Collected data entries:
===
(** A sequence run while holding references: they stay good. *)
Lemma safe_holding {A} (F P : Session -> Prop) (m : M Session A)
    (Q : A -> Session -> Prop) :
  (forall s s', session_le s s' -> F s -> F s') ->
  (forall s, F s -> P s) ->
  ssafe P m Q ->
  ssafe F m (fun a s => Q a s /\ F s).
Proof.
  intros Hmono HP Hm.
  eapply safe_weaken; [exact (safe_frame _ _ P F m Q Hmono Hm) | |].
  - intros s HF. split; [by apply HP | done].
  - by intros a s HQ.
Qed.

Lemma holds_player_ref l s s' :
  session_le s s' -> player_ref l (world s) -> player_ref l (world s').
Proof. apply player_ref_mono. Qed.

Lemma holds_location location s s' :
  session_le s s' ->
  (forall l, location = AtPlanet l -> planet_ref l (world s)) ->
  (forall l, location = AtPlanet l -> planet_ref l (world s')).
Proof. intros Hle H l Hl. eapply planet_ref_mono; eauto. Qed.
(** * Neural style transfer (Chapter 12, part 3)

    A shallow embedding of the notebook
    [Chapter12_generative-dl/part03_neural-style-transfer/neural-style-transfer.ipynb]:
    the three loss functions, the combined loss, the learning-rate schedule,
    the image post-processing and the optimisation loop.

    Number models.  The notebook computes on [float32] tensors.  Two
    embeddings are used.

    Where a statement is about the form of a computation (the constants that
    normalise the style loss, the symmetry of the Gram matrix and of the
    losses, the learning-rate schedule, the clipping of the post-processing)
    a tensor entry is a real number ([R] of the Standard Library):
    [tf.square], [tf.reduce_sum], [tf.matmul], ... are the exact operations
    they round.  Rounding, overflow to infinity and NaN are outside that
    model.

    Where a statement is about the sign of a loss, or about when a loss is
    zero, rounding decides: a squared difference can underflow to zero, an
    intermediate value can overflow, and [inf - inf] is NaN.  These
    statements are made on a second embedding of the three losses, in IEEE
    binary32 with round to nearest even ([SpecFloat] of the Standard
    Library), whose definitions carry the suffix [32].  [tf.reduce_sum] is
    embedded as the sum from left to right; the facts on signs and zeros
    that the statements rest on are also proved of the sum taken in any
    order and grouping ([additions_nonneg], [additions_sign_clear]).  The
    inputs of the counterexamples are normal numbers: none is below
    [2^-126].

    Tensor model.  A tensor is what NumPy and TensorFlow store: a shape and a
    row-major buffer.  Indexing, slicing and transposition go through the
    row-major offset of a multi-index. *)

From Stdlib Require Import Reals Lra Lia List ZArith String DecimalString DecimalNat.
From Stdlib Require Import SpecFloat.
From stdpp Require Import gmap.
Import ListNotations.
Local Open Scope R_scope.
(** * user_sync_app: the synchronisation pass, embedded and verified

    The development follows the Python sources:
    - [models.py]        the [UserUpdate] data class,
    - [api_client.py]    [ExternalAPIClient.get_user_info] and its retry policy,
    - [database.py]      [DatabaseManager.get_all_users] and [bulk_update_users],
    - [sync_service.py]  [UserSyncService.fetch_and_prepare_update] and
                         [sync_users], and the semaphore that gates the units.

    Python values are embedded as an inductive type, dictionaries as finite
    maps, exceptions as an error monad, the collection and the network as
    explicit collaborators. *)

From Stdlib Require Import ZArith Lia.
From stdpp Require Import gmap strings list fin_maps pretty.

Open Scope string_scope.
Open Scope list_scope.
Open Scope nat_scope.

(** ** Python values *)

(** The values that occur in user documents, API payloads and update
    documents: [None], strings, BSON object ids and datetimes (in
    microseconds, the resolution of [datetime]). *)
Inductive value : Type :=
  | VNone
  | VStr (s : string)
  | VObjectId (hex : string)
  | VDatetime (t : Z).

#[global] Instance value_eq_dec : EqDecision value.
Proof. solve_decision. Defined.

(** A Python [dict] with string keys (a MongoDB document, a JSON object). *)
Abbreviation doc := (gmap string value).

(** [d.get(k)]: the value under [k], [None] when the key is missing. *)
Definition dict_get (d : doc) (k : string) : value :=
  default VNone (d !! k).

(** [a != b] on values. *)
Definition py_ne (a b : value) : bool := bool_decide (a ≠ b).

(** Truth value of a Python value: [None] and the empty string are falsy. *)
Definition truthy (v : value) : bool :=
  match v with
  | VNone => false
  | VStr s => bool_decide (s ≠ "")
  | VObjectId _ => true
  | VDatetime _ => true
  end.

(** [str(v)]. *)
Definition py_str (v : value) : string :=
  match v with
  | VNone => "None"
  | VStr s => s
  | VObjectId hex => hex
  | VDatetime t => pretty t
  end.

(** [a or b]. *)
Definition py_or (a b : value) : value := if truthy a then a else b.

(** ** Exceptions *)

Inductive exn : Type :=
  | ClientError      (* aiohttp.ClientError and its subclasses *)
  | TimeoutError     (* asyncio.TimeoutError *)
  | RetryError       (* tenacity.RetryError *)
  | AttributeError
  | ValueError
  | PyMongoError
  | OtherException.

#[global] Instance exn_eq_dec : EqDecision exn.
Proof. solve_decision. Defined.

(** A computation either returns or raises. *)
Inductive outcome (A : Type) : Type :=
  | Return (a : A)
  | Raise (e : exn).
Arguments Return {A} a.
Arguments Raise {A} e.

#[global] Instance outcome_ret : MRet outcome := λ A a, Return a.

#[global] Instance outcome_bind : MBind outcome := λ A B k c,
  match c with
  | Return a => k a
  | Raise e => Raise e
  end.

(** [try: c except Exception as e: h e]. *)
Definition try_except {A} (c : outcome A) (h : exn → outcome A) : outcome A :=
  match c with
  | Return a => Return a
  | Raise e => h e
  end.


(** ** models.py *)

Record UserUpdate : Type := mkUserUpdate {
  user_id : value;
  phone_number : value;
  city : value;
  state : value;
  last_synced : value
}.
(** The five component scores of a result, in the order payment history,
    utilization, account history, diversity, recent activity. *)
Definition component_scores (r : CreditScoreResult.t) : list number :=
  let b := CreditScoreResult.breakdown r in
  [ ComponentScore.score (ScoreBreakdown.paymentHistory b);
    ComponentScore.score (ScoreBreakdown.creditUtilization b);
    ComponentScore.score (ScoreBreakdown.accountHistory b);
    ComponentScore.score (ScoreBreakdown.protocolDiversity b);
    ComponentScore.score (ScoreBreakdown.recentActivity b) ].

(** The scenario with a given tier: component scores 50, 70, 20, 20, 20,
    weighted total 45.5, final score 550. *)
Definition scenario (now : number) (tier : Rating) : Prop :=
  let r := calculateCreditScore now all_zero_metrics in
  component_scores r = [50; 70; 20; 20; 20]
  /\ totalWeighted all_zero_metrics = 45.5
  /\ CreditScoreResult.score r = 550
  /\ CreditScoreResult.tier r = tier.

(** C4, as stated, fails: the score 550 of the all-zero metrics lies below
    [CREDIT_TIERS.FAIR.min = 580], so the tier is not "Fair". *)
Lemma empty_activity_tier_not_Fair : ~ scenario 0 Fair.
Proof.
  unfold scenario. intros (_ & _ & _ & Htier).
  vm_compute in Htier. discriminate Htier.
Qed.

(** C4, amended: for the all-zero metrics [calculateCreditScore] returns
    the component scores 50, 70, 20, 20, 20, the weighted total 45.5, the
    final score 550, and the tier "Poor". *)
Theorem empty_activity_scenario : forall now, scenario now Poor.
Proof.
  intros now. unfold scenario. vm_compute. repeat split; reflexivity.
Qed.

End EmptyActivity.

(* ------------------------------------------------------------------ *)
(** ** The two payment-history functions *)

Module PaymentHistory.
Local Open Scope float_scope.

(** The bands of the specified policy: Excellent from 90, Very Good from
    75, Good from 60, Fair from 40, else Poor. *)
Definition policy_rating (score : number) : Rating :=
  if ge score 90 then Excellent
  else if ge score 75 then VeryGood
  else if ge score 60 then Good
  else if ge score 40 then Fair
  else Poor.

(** The specified policy, in the specification's words: no payment at all
    gives 50, rated Fair; otherwise
    [score = max(0, onTimeRate*100 - defaults*15 - latePayments*5)],
    banded by [policy_rating]. *)
Definition policy (onTime late defaults : number) : number * Rating :=
  let total := onTime + late + defaults in
  if strict_eq total 0 then (50, Fair)
  else
    let onTimeRate := onTime / total in
    let score := Math_max 0 (onTimeRate * 100 - defaults * 15 - late * 5) in
    (score, policy_rating score).

Definition policy_of (m : CreditMetrics.t) : number * Rating :=
  policy (CreditMetrics.onTimePayments m) (CreditMetrics.latePayments m)
         (CreditMetrics.defaults m).

(** Score and rating returned by each implementation. *)
Definition main_result (m : CreditMetrics.t) : number * Rating :=
  let c := CreditScore.calculatePaymentHistoryScore m in
  (CreditScore.ComponentScore.score c, CreditScore.ComponentScore.rating c).

Definition lib_result (m : CreditMetrics.t) : number * Rating :=
  let c := CreditScoreLib.calculatePaymentHistoryScore m in
  (CreditScoreLib.ComponentScore.score c, CreditScoreLib.ComponentScore.rating c).

(** C5, as stated, fails: with 9 on-time payments and 1 late payment the
    function of [part_000] returns 85, Very Good (the policy), and the one
    of [creditScore.ts] returns 70, Fair. *)
Lemma payment_history_functions_differ :
  main_result (payment_metrics 9 1 0) = (85, VeryGood)
  /\ policy_of (payment_metrics 9 1 0) = (85, VeryGood)
  /\ lib_result (payment_metrics 9 1 0) = (70, Fair)
  /\ lib_result (payment_metrics 9 1 0) <> main_result (payment_metrics 9 1 0).
Proof.
  vm_compute. repeat split; try reflexivity. discriminate.
Qed.

(** C5, amended: [calculatePaymentHistoryScore] of [part_000] computes the
    specified policy on every input; the function of [creditScore.ts]
    counts [onTimePayments + latePayments] only, returns 50 rated Fair when
    that sum is 0, and otherwise follows bands of its own on the on-time
    rate (100 Excellent from 0.98, 90 Good from 0.95, 70 Fair from 0.90,
    else [max(20, rate*100)] Poor). *)
Theorem payment_history_policy (m : CreditMetrics.t) :
  main_result m = policy_of m
  /\ lib_result m =
       (let onTime := CreditMetrics.onTimePayments m in
        let total := onTime + CreditMetrics.latePayments m in
        if strict_eq total 0 then (50, Fair)
        else if ge (onTime / total) 0.98 then (100, Excellent)
        else if ge (onTime / total) 0.95 then (90, Good)
        else if ge (onTime / total) 0.90 then (70, Fair)
        else (Math_max 20 (onTime / total * 100), Poor)).
Proof.
  split.
  - unfold main_result, policy_of, policy, policy_rating,
      CreditScore.calculatePaymentHistoryScore.
    destruct (strict_eq _ 0); [reflexivity|].
    cbv zeta.
    set (score := Math_max 0 _).
    destruct (ge score 90); [reflexivity|].
    destruct (ge score 75); [reflexivity|].
    destruct (ge score 60); [reflexivity|].
    destruct (ge score 40); reflexivity.
  - unfold lib_result, CreditScoreLib.calculatePaymentHistoryScore.
    cbv zeta.
    destruct (strict_eq _ 0); [reflexivity|].
    destruct (ge _ 0.98); [reflexivity|].
    destruct (ge _ 0.95); [reflexivity|].
    destruct (ge _ 0.90); reflexivity.
Qed.

End PaymentHistory.

(* ------------------------------------------------------------------ *)
(** ** The score engine *)

Module ScoreProperties.
Import NumberFacts IntegerFacts Constants CreditScore.
Local Open Scope float_scope.

Lemma score_unfold (now : number) (m : CreditMetrics.t) :
  CreditScoreResult.score (calculateCreditScore now m)
  = Math_round (Math_min 850 (Math_max 300 (rawScore m))).
Proof. reflexivity. Qed.

Lemma score_integer (now : number) (m : CreditMetrics.t) :
  is_nan (rawScore m) = false ->
  exists n : Z,
    (300 <= n <= 850)%Z
    /\ CreditScoreResult.score (calculateCreditScore now m) = of_int n.
Proof.
  intros Hraw. rewrite score_unfold.
  destruct (clamp_bounds 300 850 (rawScore m) eq_refl Hraw) as [Hlo Hhi].
  exact (Math_round_between _ Hlo Hhi).
Qed.

(** Whenever the raw score is a number, the final score is an integer
    between 300 and 850, also under the comparisons of the language. *)
Theorem score_in_range (now : number) (m : CreditMetrics.t) :
  is_nan (rawScore m) = false ->
  exists n : Z,
    (300 <= n <= 850)%Z
    /\ CreditScoreResult.score (calculateCreditScore now m) = of_int n
    /\ le 300 (CreditScoreResult.score (calculateCreditScore now m)) = true
    /\ le (CreditScoreResult.score (calculateCreditScore now m)) 850 = true.
Proof.
  intros Hraw.
  destruct (score_integer now m Hraw) as (n & Hn & E).
  exists n. rewrite E. split; [exact Hn|]. split; [reflexivity|].
  apply of_int_between. exact Hn.
Qed.

Lemma score_in_range_witness :
  exists n : Z,
    (300 <= n <= 850)%Z
    /\ CreditScoreResult.score (calculateCreditScore 0 all_zero_metrics) = of_int n
    /\ le 300 (CreditScoreResult.score (calculateCreditScore 0 all_zero_metrics)) = true
    /\ le (CreditScoreResult.score (calculateCreditScore 0 all_zero_metrics)) 850 = true.
Proof.
  apply (score_in_range 0 all_zero_metrics). reflexivity.
Defined.
Fixpoint sizeof (t : ctype) : Z :=
  match t with
  | Tuint32 => 4
  | Tchar => 1
  | Tpointer => pointer_size dm
  | Tarray elt len => sizeof elt * Z.max 0 len
  | Tstruct _ fields =>
      align_up
        (foldl place 0 (map (fun f => (sizeof (snd f), alignof (snd f))) fields))
        (alignof t)
  end.

(** Sum of the member sizes, i.e. the size a struct would have with no
    padding at all. *)
Definition members_size (t : ctype) : Z :=
  match t with
  | Tstruct _ fields => foldr Z.add 0 (map (fun f => sizeof (snd f)) fields)
  | _ => sizeof t
  end.

Fixpoint offset_from (pos : Z) (fields : list (string * ctype)) (id : string)
  : option Z :=
  match fields with
  | [] => None
  | (name, ty) :: rest =>
      let here := align_up pos (alignof ty) in
      if String.eqb name id then Some here
      else offset_from (here + sizeof ty) rest id
  end.

Definition offsetof (t : ctype) (id : string) : option Z :=
  match t with
  | Tstruct _ fields => offset_from 0 fields id
  | _ => None
  end.

Fixpoint type_from (fields : list (string * ctype)) (id : string)
  : option ctype :=
  match fields with
  | [] => None
  | (name, ty) :: rest =>
      if String.eqb name id then Some ty else type_from rest id
  end.

Definition field_type (t : ctype) (id : string) : option ctype :=
  match t with
  | Tstruct _ fields => type_from fields id
  | _ => None
  end.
===
### Task item:
Search the data for "values" and list every line in which it occurs.

### Completed exercise:
    Python values are embedded as an inductive type, dictionaries as finite
(** ** Python values *)
(** The values that occur in user documents, API payloads and update
(** [a != b] on values. *)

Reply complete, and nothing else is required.